Starting with the line that contains "Lifecycle.rendered played = 0" and stopping after the line that contains "reflexivity | right;", copy the entries below exactly. Include nothing else.

Saved data entries
"""

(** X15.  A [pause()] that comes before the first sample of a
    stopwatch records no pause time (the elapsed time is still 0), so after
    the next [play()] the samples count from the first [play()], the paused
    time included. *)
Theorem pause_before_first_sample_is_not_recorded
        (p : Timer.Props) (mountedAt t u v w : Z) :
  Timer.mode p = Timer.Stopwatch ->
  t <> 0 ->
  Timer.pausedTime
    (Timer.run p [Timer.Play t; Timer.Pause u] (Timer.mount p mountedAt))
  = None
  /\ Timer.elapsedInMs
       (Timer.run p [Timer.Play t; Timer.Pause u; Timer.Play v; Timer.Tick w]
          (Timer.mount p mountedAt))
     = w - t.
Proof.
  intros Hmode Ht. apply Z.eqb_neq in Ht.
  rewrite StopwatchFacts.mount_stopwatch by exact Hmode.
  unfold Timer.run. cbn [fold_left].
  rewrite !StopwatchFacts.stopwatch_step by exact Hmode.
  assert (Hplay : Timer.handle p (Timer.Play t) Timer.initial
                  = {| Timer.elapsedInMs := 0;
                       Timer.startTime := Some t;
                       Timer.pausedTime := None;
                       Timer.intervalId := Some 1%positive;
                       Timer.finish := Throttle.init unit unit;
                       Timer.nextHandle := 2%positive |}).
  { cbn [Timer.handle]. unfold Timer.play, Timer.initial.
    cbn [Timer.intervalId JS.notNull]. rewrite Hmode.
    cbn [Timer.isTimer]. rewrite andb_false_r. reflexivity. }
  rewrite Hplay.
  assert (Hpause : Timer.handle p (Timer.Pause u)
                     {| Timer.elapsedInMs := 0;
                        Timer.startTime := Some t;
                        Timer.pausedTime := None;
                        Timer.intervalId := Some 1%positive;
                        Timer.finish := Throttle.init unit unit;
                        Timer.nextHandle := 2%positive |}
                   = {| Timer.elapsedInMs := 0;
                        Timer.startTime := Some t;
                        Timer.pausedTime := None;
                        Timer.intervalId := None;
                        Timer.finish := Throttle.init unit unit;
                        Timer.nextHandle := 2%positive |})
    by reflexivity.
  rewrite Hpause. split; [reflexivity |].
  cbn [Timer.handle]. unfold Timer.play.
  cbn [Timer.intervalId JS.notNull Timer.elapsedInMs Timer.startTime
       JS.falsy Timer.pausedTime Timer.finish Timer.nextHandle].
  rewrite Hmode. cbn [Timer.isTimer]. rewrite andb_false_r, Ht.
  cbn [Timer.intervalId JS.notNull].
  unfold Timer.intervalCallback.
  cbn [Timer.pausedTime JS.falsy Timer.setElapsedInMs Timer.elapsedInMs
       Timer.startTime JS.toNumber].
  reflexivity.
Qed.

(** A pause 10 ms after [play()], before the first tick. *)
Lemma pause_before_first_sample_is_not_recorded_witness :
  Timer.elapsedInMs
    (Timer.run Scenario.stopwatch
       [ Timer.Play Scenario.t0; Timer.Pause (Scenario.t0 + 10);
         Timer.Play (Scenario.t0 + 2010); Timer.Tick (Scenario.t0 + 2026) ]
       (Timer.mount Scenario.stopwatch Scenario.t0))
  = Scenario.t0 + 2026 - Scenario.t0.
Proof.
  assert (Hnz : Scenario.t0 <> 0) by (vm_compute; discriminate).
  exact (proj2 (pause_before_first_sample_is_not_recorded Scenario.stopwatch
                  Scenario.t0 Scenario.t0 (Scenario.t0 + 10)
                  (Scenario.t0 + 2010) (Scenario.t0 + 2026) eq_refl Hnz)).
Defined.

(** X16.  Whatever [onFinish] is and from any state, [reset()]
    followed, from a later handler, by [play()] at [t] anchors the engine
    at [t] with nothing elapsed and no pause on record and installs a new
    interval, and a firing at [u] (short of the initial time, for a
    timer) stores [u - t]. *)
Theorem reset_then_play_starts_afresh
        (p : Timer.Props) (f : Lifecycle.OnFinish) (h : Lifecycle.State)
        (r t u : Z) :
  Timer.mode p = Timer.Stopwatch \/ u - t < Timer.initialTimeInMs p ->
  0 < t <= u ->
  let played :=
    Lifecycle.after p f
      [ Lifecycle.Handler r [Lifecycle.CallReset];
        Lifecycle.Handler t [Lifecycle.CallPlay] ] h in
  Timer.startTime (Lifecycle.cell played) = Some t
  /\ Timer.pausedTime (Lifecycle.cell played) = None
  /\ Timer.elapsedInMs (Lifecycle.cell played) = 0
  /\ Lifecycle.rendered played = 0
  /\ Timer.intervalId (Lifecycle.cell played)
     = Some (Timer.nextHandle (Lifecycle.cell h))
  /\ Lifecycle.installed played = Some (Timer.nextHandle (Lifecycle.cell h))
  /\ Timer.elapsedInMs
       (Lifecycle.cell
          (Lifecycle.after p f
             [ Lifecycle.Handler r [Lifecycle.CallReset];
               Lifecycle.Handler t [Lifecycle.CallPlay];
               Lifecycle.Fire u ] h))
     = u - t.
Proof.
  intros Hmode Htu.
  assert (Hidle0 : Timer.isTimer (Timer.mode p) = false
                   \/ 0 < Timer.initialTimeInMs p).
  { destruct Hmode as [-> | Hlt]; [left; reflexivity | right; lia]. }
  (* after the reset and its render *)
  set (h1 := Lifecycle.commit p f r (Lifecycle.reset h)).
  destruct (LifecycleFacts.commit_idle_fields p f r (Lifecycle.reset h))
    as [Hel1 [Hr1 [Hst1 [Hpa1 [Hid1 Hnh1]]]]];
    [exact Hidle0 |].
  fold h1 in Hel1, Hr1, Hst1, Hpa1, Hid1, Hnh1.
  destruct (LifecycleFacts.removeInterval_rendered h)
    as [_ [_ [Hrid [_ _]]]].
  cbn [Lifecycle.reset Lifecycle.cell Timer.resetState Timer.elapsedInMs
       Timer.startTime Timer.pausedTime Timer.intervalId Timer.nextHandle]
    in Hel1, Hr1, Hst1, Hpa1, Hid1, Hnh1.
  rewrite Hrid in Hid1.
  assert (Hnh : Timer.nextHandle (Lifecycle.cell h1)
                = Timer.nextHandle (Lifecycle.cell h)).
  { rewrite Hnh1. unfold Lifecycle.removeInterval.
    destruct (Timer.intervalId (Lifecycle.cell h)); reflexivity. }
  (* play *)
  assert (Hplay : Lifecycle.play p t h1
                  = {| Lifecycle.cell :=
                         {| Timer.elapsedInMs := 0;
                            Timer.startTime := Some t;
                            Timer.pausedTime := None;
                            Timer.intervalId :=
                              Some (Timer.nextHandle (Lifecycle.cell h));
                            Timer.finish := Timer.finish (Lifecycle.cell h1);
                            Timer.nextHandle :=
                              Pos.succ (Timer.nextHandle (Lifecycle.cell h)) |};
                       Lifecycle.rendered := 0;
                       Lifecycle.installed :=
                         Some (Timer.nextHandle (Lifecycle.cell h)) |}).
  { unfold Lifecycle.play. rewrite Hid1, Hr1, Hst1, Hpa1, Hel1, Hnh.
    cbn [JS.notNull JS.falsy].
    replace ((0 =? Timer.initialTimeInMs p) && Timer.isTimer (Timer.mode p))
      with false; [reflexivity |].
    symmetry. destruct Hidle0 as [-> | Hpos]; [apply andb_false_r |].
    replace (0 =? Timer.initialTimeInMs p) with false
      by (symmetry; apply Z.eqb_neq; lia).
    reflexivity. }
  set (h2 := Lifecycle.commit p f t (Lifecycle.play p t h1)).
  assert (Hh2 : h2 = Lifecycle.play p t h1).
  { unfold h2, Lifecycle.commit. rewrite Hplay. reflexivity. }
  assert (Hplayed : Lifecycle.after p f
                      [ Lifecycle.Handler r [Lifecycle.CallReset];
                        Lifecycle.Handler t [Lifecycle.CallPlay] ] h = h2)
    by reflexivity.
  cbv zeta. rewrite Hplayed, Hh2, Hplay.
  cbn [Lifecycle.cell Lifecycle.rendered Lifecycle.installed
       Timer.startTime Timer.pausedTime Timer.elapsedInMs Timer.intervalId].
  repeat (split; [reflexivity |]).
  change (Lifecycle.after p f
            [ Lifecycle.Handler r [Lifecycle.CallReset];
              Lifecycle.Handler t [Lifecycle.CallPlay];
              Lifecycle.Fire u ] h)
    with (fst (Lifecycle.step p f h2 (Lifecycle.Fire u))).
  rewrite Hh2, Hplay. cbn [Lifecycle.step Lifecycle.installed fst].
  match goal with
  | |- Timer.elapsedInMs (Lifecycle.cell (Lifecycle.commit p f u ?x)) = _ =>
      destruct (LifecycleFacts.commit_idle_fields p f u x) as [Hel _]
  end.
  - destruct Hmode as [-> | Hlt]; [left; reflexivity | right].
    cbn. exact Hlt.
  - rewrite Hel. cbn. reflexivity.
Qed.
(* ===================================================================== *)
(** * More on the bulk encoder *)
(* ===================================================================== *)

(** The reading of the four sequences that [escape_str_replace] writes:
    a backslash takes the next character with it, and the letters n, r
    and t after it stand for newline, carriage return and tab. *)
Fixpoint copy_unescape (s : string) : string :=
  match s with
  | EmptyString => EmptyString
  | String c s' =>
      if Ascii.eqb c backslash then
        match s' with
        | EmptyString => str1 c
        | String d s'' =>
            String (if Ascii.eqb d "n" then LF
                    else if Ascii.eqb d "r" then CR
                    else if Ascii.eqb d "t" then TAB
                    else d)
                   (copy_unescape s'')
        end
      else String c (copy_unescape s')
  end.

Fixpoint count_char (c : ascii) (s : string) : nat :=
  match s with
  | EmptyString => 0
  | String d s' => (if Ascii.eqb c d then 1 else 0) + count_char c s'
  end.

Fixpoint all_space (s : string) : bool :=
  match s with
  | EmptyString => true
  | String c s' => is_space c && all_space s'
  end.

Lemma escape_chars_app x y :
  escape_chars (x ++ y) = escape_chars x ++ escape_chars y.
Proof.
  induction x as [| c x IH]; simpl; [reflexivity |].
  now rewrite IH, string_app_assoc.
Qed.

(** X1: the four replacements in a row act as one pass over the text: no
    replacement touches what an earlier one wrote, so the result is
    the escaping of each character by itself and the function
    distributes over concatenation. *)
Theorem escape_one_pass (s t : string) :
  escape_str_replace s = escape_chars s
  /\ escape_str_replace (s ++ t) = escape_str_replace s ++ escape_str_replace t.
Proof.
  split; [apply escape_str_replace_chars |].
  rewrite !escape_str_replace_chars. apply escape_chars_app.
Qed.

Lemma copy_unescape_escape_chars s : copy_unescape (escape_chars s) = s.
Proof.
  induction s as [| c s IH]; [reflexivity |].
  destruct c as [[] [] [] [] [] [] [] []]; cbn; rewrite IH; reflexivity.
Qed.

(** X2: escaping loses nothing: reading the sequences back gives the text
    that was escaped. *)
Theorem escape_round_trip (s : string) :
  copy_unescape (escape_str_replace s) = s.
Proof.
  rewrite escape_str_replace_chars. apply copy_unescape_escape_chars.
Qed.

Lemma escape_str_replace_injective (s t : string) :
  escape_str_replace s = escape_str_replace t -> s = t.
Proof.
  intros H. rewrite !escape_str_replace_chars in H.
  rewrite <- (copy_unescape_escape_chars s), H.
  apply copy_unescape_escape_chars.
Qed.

"""

Written solution:
  /\ Lifecycle.rendered played = 0
  /\ Timer.intervalId (Lifecycle.cell played)
     = Some (Timer.nextHandle (Lifecycle.cell h))
  /\ Lifecycle.installed played = Some (Timer.nextHandle (Lifecycle.cell h))
  /\ Timer.elapsedInMs
       (Lifecycle.cell
          (Lifecycle.after p f
             [ Lifecycle.Handler r [Lifecycle.CallReset];
               Lifecycle.Handler t [Lifecycle.CallPlay];
               Lifecycle.Fire u ] h))
     = u - t.
Proof.
  intros Hmode Htu.
  assert (Hidle0 : Timer.isTimer (Timer.mode p) = false
                   \/ 0 < Timer.initialTimeInMs p).
  { destruct Hmode as [-> | Hlt]; [left; reflexivity | right; lia]. }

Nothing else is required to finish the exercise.